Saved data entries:
━━━

Lemma load_sessions_data_file w :
  data_file (snd (load_sessions w)) = data_file (snd (ensure_storage w)).
Proof.
  unfold load_sessions. apply (preserves_after data_file). intros _.
  apply preserves_bind; [apply read_text_data_file|]. intros c. preserves_tac.
Qed.

Lemma load_sessions_world_lawful w :
  lawful_world w -> lawful_world (snd (load_sessions w)).
Proof.
  intros Hw. destruct (ensure_storage_data_file w) as [E|[_ [E|E]]];
    rewrite <- load_sessions_data_file in E.
  - now apply (lawful_world_ext w).
  - now apply lawful_world_empty_store.
  - unfold lawful_world. now rewrite E.
Qed.

(** The sessions that a launch loads from a lawful world. *)
Lemma load_sessions_lawful w ss w' :
  load_sessions w = (Ok ss, w') -> lawful_world w ->
  (count_running ss <= 1)%nat /\ (data_file w = None -> ss = []).
Proof.
  unfold load_sessions. intros E Hw.
  apply bind_inv_ok in E as ([] & w1 & E1 & E).
  apply bind_inv_ok in E as (c & w2 & E2 & E).
  apply bind_inv_ok in E as (raw & w3 & E3 & E).
  apply lift_result_inv in E3 as [E3 ->].
  apply ensure_storage_ok in E1. apply read_text_ok in E2 as [E2 _].
  simpl in E2. rewrite E2 in E1. injection E1 as E1.
  destruct c as [j| |]; [|discriminate|discriminate]. simpl in E3. injection E3 as ->.
  assert (Hj : exists ss0, raw = store_of ss0 /\ (count_running ss0 <= 1)%nat
                           /\ (data_file w = None -> ss0 = [])).
  { unfold lawful_world in Hw. destruct (data_file w) as [c0|].
    - subst c0. destruct Hw as (ss0 & -> & Hone). exists ss0. repeat split; auto.
      discriminate.
    - injection E1 as ->. exists []. repeat split; auto. }
  destruct Hj as (ss0 & -> & Hone & Hnil).
  unfold store_of, bind, lift_result in E. simpl in E.
  rewrite load_items_asdict in E. injection E as -> _. auto.
Qed.

Lemma refresh_data_file (H : PyDatetime) :
  preserves (fun s => data_file (world s)) refresh.
Proof.
  intros s. pose proof (refresh_disk s) as E. unfold disk in E. now inversion E.
Qed.

Lemma in_world_snd {A} (m : M World A) sys :
  snd (in_world m sys) = mk_Sys (self sys) (snd (m (world sys))).
Proof. unfold in_world. now destruct (m (world sys)). Qed.

(** The save at the end of a mutating call, followed by [refresh]. *)
Lemma save_refresh (H : PyDatetime) ss sys :
  let sys' := snd (bind (in_world (save_sessions ss)) (fun _ => refresh) sys) in
  sessions (self sys') = sessions (self sys)
  /\ data_file (world sys') = data_file (snd (save_sessions ss (world sys))).
Proof.
  split.
  - rewrite (preserves_after (fun s => sessions (self s)))
      by (intros _; apply refresh_sessions).
    now rewrite in_world_snd.
  - rewrite (preserves_after (fun s => data_file (world s)))
      by (intros _; apply refresh_data_file).
    now rewrite in_world_snd.
Qed.

Lemma mutated_world (H : PyDatetime) sys :
  data_file (world (mutated sys)) = data_file (world sys).
Proof. unfold mutated. now destruct (running_session_index (sessions (self sys))). Qed.

Lemma delete_selected_eq (H : PyDatetime) i sel sys :
  delete_selected (i :: sel) true sys
  = bind (in_world (save_sessions
                      (delete_indices (sorted_reverse (i :: sel)) (sessions (self sys)))))
      (fun _ => refresh)
      (mk_Sys (set_sessions
                 (delete_indices (sorted_reverse (i :: sel)) (sessions (self sys)))
                 (self sys))
              (world sys)).
Proof. reflexivity. Qed.

Lemma quit_app_eq (H : PyDatetime) sys :
  quit_app sys
  = match running_session_index (sessions (self sys)) with
    | Some _ =>
        swallow (in_world (save_sessions (sessions (self (mutated sys))))) (mutated sys)
    | None => (Ok tt, sys)
    end.
Proof.
  unfold quit_app, mutated. unfold bind at 1. unfold gets at 1.
  destruct (running_session_index (sessions (self sys))); reflexivity.
Qed.

Lemma tick_eq (H : PyDatetime) sys :
  tick sys
  = match running_session_index (sessions (self sys)) with
    | Some _ => refresh sys
    | None => (Ok tt, sys)
    end.
Proof.
  unfold tick. unfold bind at 1. unfold gets at 1.
  destruct (running_session_index (sessions (self sys))); reflexivity.
Qed.

(** One call keeps at most one session running, and changes the length of
    the list as its kind allows. *)
Lemma run_op_step (H : PyDatetime) o sys :
  (count_running (sessions (self sys)) <= 1)%nat ->
  lawful_step (sys, o, snd (run_op o sys)).
Proof.
  intros Hone. unfold lawful_step. cbn [fst snd].
  destruct o as [|text|sel confirmed| |]; cbn [run_op].
  - destruct (running_session_index (sessions (self sys))) as [idx|] eqn:E.
    + destruct (toggle_stop_effect H sys idx E) as (_ & Hlen & _ & Hcount).
      split; [lia|exact Hlen].
    + rewrite (toggle_start_effect H sys E).
      rewrite count_running_app, length_app.
      rewrite (count_running_none _ (running_session_index_None _ E)).
      split; [unfold count_running; simpl; lia|simpl; lia].
  - split; [exact Hone|reflexivity].
  - rewrite delete_selected_sessions.
    destruct (delete_indices_le (sorted_reverse sel) (sessions (self sys))) as [Hl Hc].
    destruct sel; [split; [exact Hone|lia]|].
    destruct confirmed; split; lia.
  - rewrite tick_eq.
    destruct (running_session_index (sessions (self sys))); [|now split].
    rewrite refresh_sessions. now split.
  - rewrite quit_app_eq.
    destruct (running_session_index (sessions (self sys))) as [idx|] eqn:E; [|now split].
    unfold swallow. cbn [snd]. rewrite in_world_snd. cbn [self].
    rewrite (mutated_running H sys idx E).
    destruct (running_session_index_Some _ idx E) as ((s0 & Hs & Hr) & _).
    pose proof (count_running_alter
                  (set_end_iso (JString (dt_to_iso
                     (datetime_of (clock (world sys) (ticks (world sys)))))))
                  _ idx s0 Hs Hr eq_refl) as Hcount.
    split; [lia|apply length_alter].
Qed.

━━━

### [WHAT YOU WILL DO]
Repeat all the lines above verbatim.

### [ANSWER BOX]
Lemma load_sessions_data_file w :
  data_file (snd (load_sessions w)) = data_file (snd (ensure_storage w)).
Proof.
  unfold load_sessions. apply (preserves_after data_file). intros _.
  apply preserves_bind; [apply read_text_data_file|]. intros c. preserves_tac.
Qed.

Lemma load_sessions_world_lawful w :
  lawful_world w -> lawful_world (snd (load_sessions w)).
Proof.
  intros Hw. destruct (ensure_storage_data_file w) as [E|[_ [E|E]]];
    rewrite <- load_sessions_data_file in E.
  - now apply (lawful_world_ext w).
  - now apply lawful_world_empty_store.
  - unfold lawful_world. now rewrite E.
Qed.

(** The sessions that a launch loads from a lawful world. *)
Lemma load_sessions_lawful w ss w' :
  load_sessions w = (Ok ss, w') -> lawful_world w ->
  (count_running ss <= 1)%nat /\ (data_file w = None -> ss = []).
Proof.
  unfold load_sessions. intros E Hw.
  apply bind_inv_ok in E as ([] & w1 & E1 & E).
  apply bind_inv_ok in E as (c & w2 & E2 & E).
  apply bind_inv_ok in E as (raw & w3 & E3 & E).
  apply lift_result_inv in E3 as [E3 ->].
  apply ensure_storage_ok in E1. apply read_text_ok in E2 as [E2 _].
  simpl in E2. rewrite E2 in E1. injection E1 as E1.
  destruct c as [j| |]; [|discriminate|discriminate]. simpl in E3. injection E3 as ->.
  assert (Hj : exists ss0, raw = store_of ss0 /\ (count_running ss0 <= 1)%nat
                           /\ (data_file w = None -> ss0 = [])).
  { unfold lawful_world in Hw. destruct (data_file w) as [c0|].
    - subst c0. destruct Hw as (ss0 & -> & Hone). exists ss0. repeat split; auto.
      discriminate.
    - injection E1 as ->. exists []. repeat split; auto. }
  destruct Hj as (ss0 & -> & Hone & Hnil).
  unfold store_of, bind, lift_result in E. simpl in E.
  rewrite load_items_asdict in E. injection E as -> _. auto.
Qed.

Lemma refresh_data_file (H : PyDatetime) :
  preserves (fun s => data_file (world s)) refresh.
Proof.
  intros s. pose proof (refresh_disk s) as E. unfold disk in E. now inversion E.
Qed.

Lemma in_world_snd {A} (m : M World A) sys :
  snd (in_world m sys) = mk_Sys (self sys) (snd (m (world sys))).
Proof. unfold in_world. now destruct (m (world sys)). Qed.

(** The save at the end of a mutating call, followed by [refresh]. *)
Lemma save_refresh (H : PyDatetime) ss sys :
  let sys' := snd (bind (in_world (save_sessions ss)) (fun _ => refresh) sys) in
  sessions (self sys') = sessions (self sys)
  /\ data_file (world sys') = data_file (snd (save_sessions ss (world sys))).
Proof.
  split.
  - rewrite (preserves_after (fun s => sessions (self s)))
      by (intros _; apply refresh_sessions).
    now rewrite in_world_snd.
  - rewrite (preserves_after (fun s => data_file (world s)))
      by (intros _; apply refresh_data_file).
    now rewrite in_world_snd.
Qed.

Lemma mutated_world (H : PyDatetime) sys :
  data_file (world (mutated sys)) = data_file (world sys).
Proof. unfold mutated. now destruct (running_session_index (sessions (self sys))). Qed.

Lemma delete_selected_eq (H : PyDatetime) i sel sys :
  delete_selected (i :: sel) true sys
  = bind (in_world (save_sessions
                      (delete_indices (sorted_reverse (i :: sel)) (sessions (self sys)))))
      (fun _ => refresh)
      (mk_Sys (set_sessions
                 (delete_indices (sorted_reverse (i :: sel)) (sessions (self sys)))
                 (self sys))
              (world sys)).
Proof. reflexivity. Qed.

Lemma quit_app_eq (H : PyDatetime) sys :
  quit_app sys
  = match running_session_index (sessions (self sys)) with
    | Some _ =>
        swallow (in_world (save_sessions (sessions (self (mutated sys))))) (mutated sys)
    | None => (Ok tt, sys)
    end.
Proof.
  unfold quit_app, mutated. unfold bind at 1. unfold gets at 1.
  destruct (running_session_index (sessions (self sys))); reflexivity.
Qed.

Lemma tick_eq (H : PyDatetime) sys :
  tick sys
  = match running_session_index (sessions (self sys)) with
    | Some _ => refresh sys
    | None => (Ok tt, sys)
    end.
Proof.
  unfold tick. unfold bind at 1. unfold gets at 1.
  destruct (running_session_index (sessions (self sys))); reflexivity.
Qed.

(** One call keeps at most one session running, and changes the length of
    the list as its kind allows. *)
Lemma run_op_step (H : PyDatetime) o sys :
  (count_running (sessions (self sys)) <= 1)%nat ->
  lawful_step (sys, o, snd (run_op o sys)).
Proof.
  intros Hone. unfold lawful_step. cbn [fst snd].
  destruct o as [|text|sel confirmed| |]; cbn [run_op].
  - destruct (running_session_index (sessions (self sys))) as [idx|] eqn:E.
    + destruct (toggle_stop_effect H sys idx E) as (_ & Hlen & _ & Hcount).
      split; [lia|exact Hlen].
    + rewrite (toggle_start_effect H sys E).
      rewrite count_running_app, length_app.
      rewrite (count_running_none _ (running_session_index_None _ E)).
      split; [unfold count_running; simpl; lia|simpl; lia].
  - split; [exact Hone|reflexivity].
  - rewrite delete_selected_sessions.
    destruct (delete_indices_le (sorted_reverse sel) (sessions (self sys))) as [Hl Hc].
    destruct sel; [split; [exact Hone|lia]|].
    destruct confirmed; split; lia.
  - rewrite tick_eq.
    destruct (running_session_index (sessions (self sys))); [|now split].
    rewrite refresh_sessions. now split.
  - rewrite quit_app_eq.
    destruct (running_session_index (sessions (self sys))) as [idx|] eqn:E; [|now split].
    unfold swallow. cbn [snd]. rewrite in_world_snd. cbn [self].
    rewrite (mutated_running H sys idx E).
    destruct (running_session_index_Some _ idx E) as ((s0 & Hs & Hr) & _).
    pose proof (count_running_alter
                  (set_end_iso (JString (dt_to_iso
                     (datetime_of (clock (world sys) (ticks (world sys)))))))
                  _ idx s0 Hs Hr eq_refl) as Hcount.
    split; [lia|apply length_alter].
Qed.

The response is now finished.